Finding Horizontal Tangent Lines of an Equation

[Bo_]

The problem is to find the horizontal tangent lines of an equation. Here's my attempted differentiation.

y^2 = x^3 - x + 1

{dy/dx} = (3x^2 - 1)/(2y)

Correct, or no?

i'm going to need more help going forward even if that is right, I just want to make sure it is.

 

[montoyas7940]

Bo, I am pretty rusty at much of this but I will try to help since the forum is so empty at the moment.

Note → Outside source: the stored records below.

(** * Read keys of strelka's starling_common: identity and rendering

    A shallow embedding of [starling_common/starling_read_key.cpp], the
    stream-insertion operator of [read_key], together with the value
    operations ([make], [equals], [compare], [render]) that the
    specification builds around it.

    Output streams and keys are C++ objects reached through references, so
    they live in a store ([world]) and the operator is a computation in a
    state-and-failure monad over that store.

    The streams of the store are string streams in the state their
    constructor leaves them in and that only the inserters below write to:
    no error bit, default format flags (decimal base, no sign for positive
    numbers, no field width), the classic locale, a buffer of their own
    written at its end.  What a call writes is therefore stated for the
    rendering of a key, which runs the operator on a string stream it has
    just constructed. *)

From Stdlib Require Import ZArith NArith Ascii String.
From stdpp Require Import gmap strings.

(** ** Decimal rendering of integers

    What [std::ostream::operator<<(int)] emits with default flags: an
    optional minus sign followed by the digits, most significant first,
    without leading zeros. *)

Module Decimal.

Definition digit (d : N) : ascii := ascii_of_N (48 + d).

(** Digits are produced from the least significant one and pushed in
    front of what has been produced so far. *)
Fixpoint put_digits (fuel : nat) (n : N) (acc : string) : string :=
  match fuel with
  | O => acc
  | S fuel' =>
      let acc' := String (digit (n mod 10)) acc in
      if (n / 10 =? 0)%N then acc' else put_digits fuel' (n / 10) acc'
  end.

Definition of_N (n : N) : string :=
  put_digits (S (N.to_nat (N.log2 n))) n EmptyString.

Definition of_Z (z : Z) : string :=
  match z with
  | Z0 => of_N 0
  | Zpos p => of_N (Npos p)
  | Zneg p => String "-" (of_N (Npos p))
  end.

(** Reading a numeral back, used to state that [of_Z] is the ordinary
    decimal notation. *)
Definition digit_value (c : ascii) : option N :=
  let n := N_of_ascii c in
  if ((48 <=? n) && (n <=? 57))%N then Some (n - 48)%N else None.

Fixpoint read_digits (s : string) (acc : N) : option N :=
  match s with
  | EmptyString => Some acc
  | String c s' =>
      match digit_value c with
      | Some d => read_digits s' (10 * acc + d)%N
      | None => None
      end
  end.

Definition to_N (s : string) : option N :=
  match s with
  | EmptyString => None
  | _ => read_digits s 0%N
  end.

Definition to_Z (s : string) : option Z :=
  match s with
  | String "-" s' => (λ n, Z.opp (Z.of_N n)) <$> to_N s'
  | _ => Z.of_N <$> to_N s
  end.

End Decimal.

(** ** The store: streams and keys behind references *)

Definition addr := positive.

(** A [std::ostringstream] in its default state, as the characters written
    to it. *)
Record ostream := Ostream { str : string }.

(** [read_key] as the operator sees it through its two accessors:
    [qname()] yields the query name and [read_no()] an [int]. *)
Record read_key := ReadKey { qname : string; read_no : Z }.

Record world := World {
  streams : gmap addr ostream;
  keys : gmap addr read_key
}.

(** Computations over the store; [None] is a use of a dangling reference. *)
Definition M (A : Type) : Type := world → option (A * world).

#[global] Instance M_ret : MRet M := λ A x w, Some (x, w).
#[global] Instance M_bind : MBind M := λ A B f m w,
  match m w with
  | Some (x, w') => f x w'
  | None => None
  end.

(** Appending formatted output to the stream behind [os]; like every
    standard inserter it hands back the reference it was given. *)
Definition put (os : addr) (s : string) : M addr := λ w,
  match streams w !! os with
  | Some o => Some (os, World (<[os := Ostream (str o +:+ s)]> (streams w)) (keys w))
  | None => None
  end.

Definition ins_string (os : addr) (s : string) : M addr := put os s.
Definition ins_char (os : addr) (c : ascii) : M addr := put os (String c EmptyString).
Definition ins_int (os : addr) (n : Z) : M addr := put os (Decimal.of_Z n).

(** The const accessors [rk.qname()] and [rk.read_no()]. *)
Definition get_qname (rk : addr) : M string := λ w,
  match keys w !! rk with
  | Some k => Some (qname k, w)
  | None => None
  end.

Definition get_read_no (rk : addr) : M Z := λ w,
  match keys w !! rk with
  | Some k => Some (read_no k, w)
  | None => None
  end.

(** ** The source operator

<<
    std::ostream&
    operator<<(std::ostream& os, const read_key& rk) {
        os << rk.qname() << '/' << rk.read_no();
        return os;
    }
>>
    The insertions associate to the left, each one applied to the reference
    returned by the previous one. *)
Definition operator_ltlt (os rk : addr) : M addr :=
  q ← get_qname rk;
  os1 ← ins_string os q;
  os2 ← ins_char os1 "/";
  n ← get_read_no rk;
  _ ← ins_int os2 n;
  mret os.

(** [std::ostringstream oss;] and [oss.str()]. *)
Definition new_ostringstream : M addr := λ w,
  let os := fresh (dom (streams w)) in
  Some (os, World (<[os := Ostream EmptyString]> (streams w)) (keys w)).

Definition get_str (os : addr) : M string := λ w,
  match streams w !! os with
  | Some o => Some (str o, w)
  | None => None
  end.

(** ** The value type of the specification *)

(** Modelled from the spec: the enumeration of read numbers and its integer
    encoding; the header declaring them is not part of the sources. *)
Inductive read_no_t := UNKNOWN_OR_UNPAIRED | FIRST_MATE | SECOND_MATE.

Definition read_no_as_integer (r : read_no_t) : Z :=
  match r with
  | UNKNOWN_OR_UNPAIRED => 0
  | FIRST_MATE => 1
  | SECOND_MATE => 2
  end.

Definition variant_of (n : Z) : option read_no_t :=
  match n with
  | 0%Z => Some UNKNOWN_OR_UNPAIRED
  | 1%Z => Some FIRST_MATE
  | 2%Z => Some SECOND_MATE
  | _ => None
  end.

Inductive error := InvalidArgument.

(** Modelled from the spec: construction, which rejects the empty query
    name; the constructor of [read_key] is not part of the sources. *)
Definition make (q : string) (r : read_no_t) : error + read_key :=
  match q with
  | EmptyString => inl InvalidArgument
  | _ => inr (ReadKey q (read_no_as_integer r))
  end.

(** A key as [make] builds them. *)
Definition valid (k : read_key) : Prop :=
  qname k ≠ EmptyString ∧ is_Some (variant_of (read_no k)).

(** Modelled from the spec: structural equality; the comparison operators
    of [read_key] are not part of the sources. *)
Definition equals (a b : read_key) : bool :=
  String.eqb (qname a) (qname b) && Z.eqb (read_no a) (read_no b).

(** Modelled from the spec: the order, lexicographic on the query name
    (byte-wise) and then on the integer encoding of the read number. *)
Definition compare (a b : read_key) : comparison :=
  match String.compare (qname a) (qname b) with
  | Eq => Z.compare (read_no a) (read_no b)
  | c => c
  end.

(** Rendering is the source operator run on a string stream of its own:
    [std::ostringstream oss; oss << rk; return oss.str();]. *)
Definition render_at (rk : addr) : M string :=
  os ← new_ostringstream;
  _ ← operator_ltlt os rk;
  get_str os.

It looks like you got the differentiation correct.

 

[EngageEngage]

deffinitely

 

[Bo_]

ok thanks, so assuming it's right, do set equal to y, then zero? In other words:

0 = (3x^2 - 1) / 2

and then quadratic formula using that^^^^? (remember I'm trying to find all slope zero tangent lines of the original equation.) If my procedural thinking is correct, then I don't think I need any more help, thanks.

 

[RyanSchw]

I'm trying to find all slope zero tangent lines of the original equation

You have found the slope for any point of that function except where the slope is undefined or wherever the graph may cross itself. To find the slope you would simply plug in your x and y values. However as you said you want to know the horizontal tangents.

You can't just simply set the y values to zero, you need to set the whole derivative to zero and solve the numerator for horizontal tangents, the denominator for vertical tangents.

 

[Bo_]

I can see clearly now the rain is gone, thanks.